Para dimensionar o impacto financeiro do setor, a Ubrafe mapeou quatro grandes recortes da indústria que, juntos, injetam quase R$ 30 bilhões nas economias locais, ativando cadeias produtivas que englobam a malha de transportes, alimentação, comércio e serviços.

Se os grandes festivais e festas populares (B2C) destacam-se pela mobilização massiva em janelas curtas de tempo, o segmento focado em geração de negócios entre empresas (B2B) atua como um motor econômico contínuo. Em São Paulo, o calendário de feiras corporativas estende-se por cerca de 270 dias ao longo do ano, atraindo 8 milhões de executivos e compradores. Essa regularidade garante uma taxa de ocupação hoteleira perene, além de fomentar o networking, a prospecção de leads qualificados e a assinatura de contratos de longo prazo.

Paulo Ventura, presidente da Ubrafe, defende que a amplitude do setor exige políticas públicas compatíveis com seu tamanho. “Os eventos, independentemente do formato, são vetores de desenvolvimento econômico, geração de emprego, promoção de destinos e fortalecimento de cadeias produtivas inteiras.

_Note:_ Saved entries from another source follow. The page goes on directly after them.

Definition CLIFlags {SgCfg} `{SignerClient SgCfg} (envPrefix : string) : list Flag :=
  [ StringFlag MnemonicFlagName
      "The mnemonic used to derive the wallets for either the service"
      (PrefixEnvVar envPrefix "MNEMONIC") "";
    StringFlag HDPathFlagName
      "The HD path used to derive the wallet from the mnemonic. The mnemonic flag must also be set."
      (PrefixEnvVar envPrefix "HD_PATH") "";
    StringFlag "private-key"
      "The private key to use with the service. Must not be used with mnemonic."
      (PrefixEnvVar envPrefix "PRIVATE_KEY") "";
    Uint64Flag NumConfirmationsFlagName
      "Number of confirmations which we will wait after sending a transaction"
      (PrefixEnvVar envPrefix "NUM_CONFIRMATIONS") 10;
    Uint64Flag SafeAbortNonceTooLowCountFlagName
      "Number of ErrNonceTooLow observations required to give up on a tx at a particular nonce without receiving confirmation"
      (PrefixEnvVar envPrefix "SAFE_ABORT_NONCE_TOO_LOW_COUNT") 3;
    DurationFlag ResubmissionTimeoutFlagName
      "Duration we will wait before resubmitting a transaction to L1"
      (PrefixEnvVar envPrefix "RESUBMISSION_TIMEOUT") (48 * Second);
    DurationFlag NetworkTimeoutFlagName
      "Timeout for all network operations"
      (PrefixEnvVar envPrefix "NETWORK_TIMEOUT") (2 * Second);
    DurationFlag TxSendTimeoutFlagName
      "Timeout for sending transactions. If 0 it is disabled."
      (PrefixEnvVar envPrefix "TXMGR_TX_SEND_TIMEOUT") 0;
    DurationFlag TxNotInMempoolTimeoutFlagName
      "Timeout for aborting a tx send if the tx does not make it to the mempool."
      (PrefixEnvVar envPrefix "TXMGR_TX_NOT_IN_MEMPOOL_TIMEOUT") (2 * Minute);
    DurationFlag ReceiptQueryIntervalFlagName
      "Frequency to poll for receipts"
      (PrefixEnvVar envPrefix "TXMGR_RECEIPT_QUERY_INTERVAL") (12 * Second);
    Uint64Flag BufferSizeFlagName
      "Tx buffer size for buffered txmgr"
      (PrefixEnvVar envPrefix "TXMGR_BUFFER_SIZE") 10 ]
  ++ signer_CLIFlags envPrefix.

Quando olhamos para esses números, fica evidente que o setor precisa ser tratado como atividade estratégica para o país, com regras mais claras, segurança jurídica e políticas públicas compatíveis com sua relevância.”

A consolidação do PL 1905/2026 é vista pela entidade como o passo definitivo para aumentar a competitividade internacional do Brasil na captação de grandes congressos globais. “Os eventos com foco na geração de negócios, ou B2B, em especial, têm um papel decisivo nesse debate porque combinam impacto econômico expressivo com regularidade ao longo do ano. É um impacto menos visível do que o de um grande festival, mas extremamente consistente e estratégico”, conclui Ventura.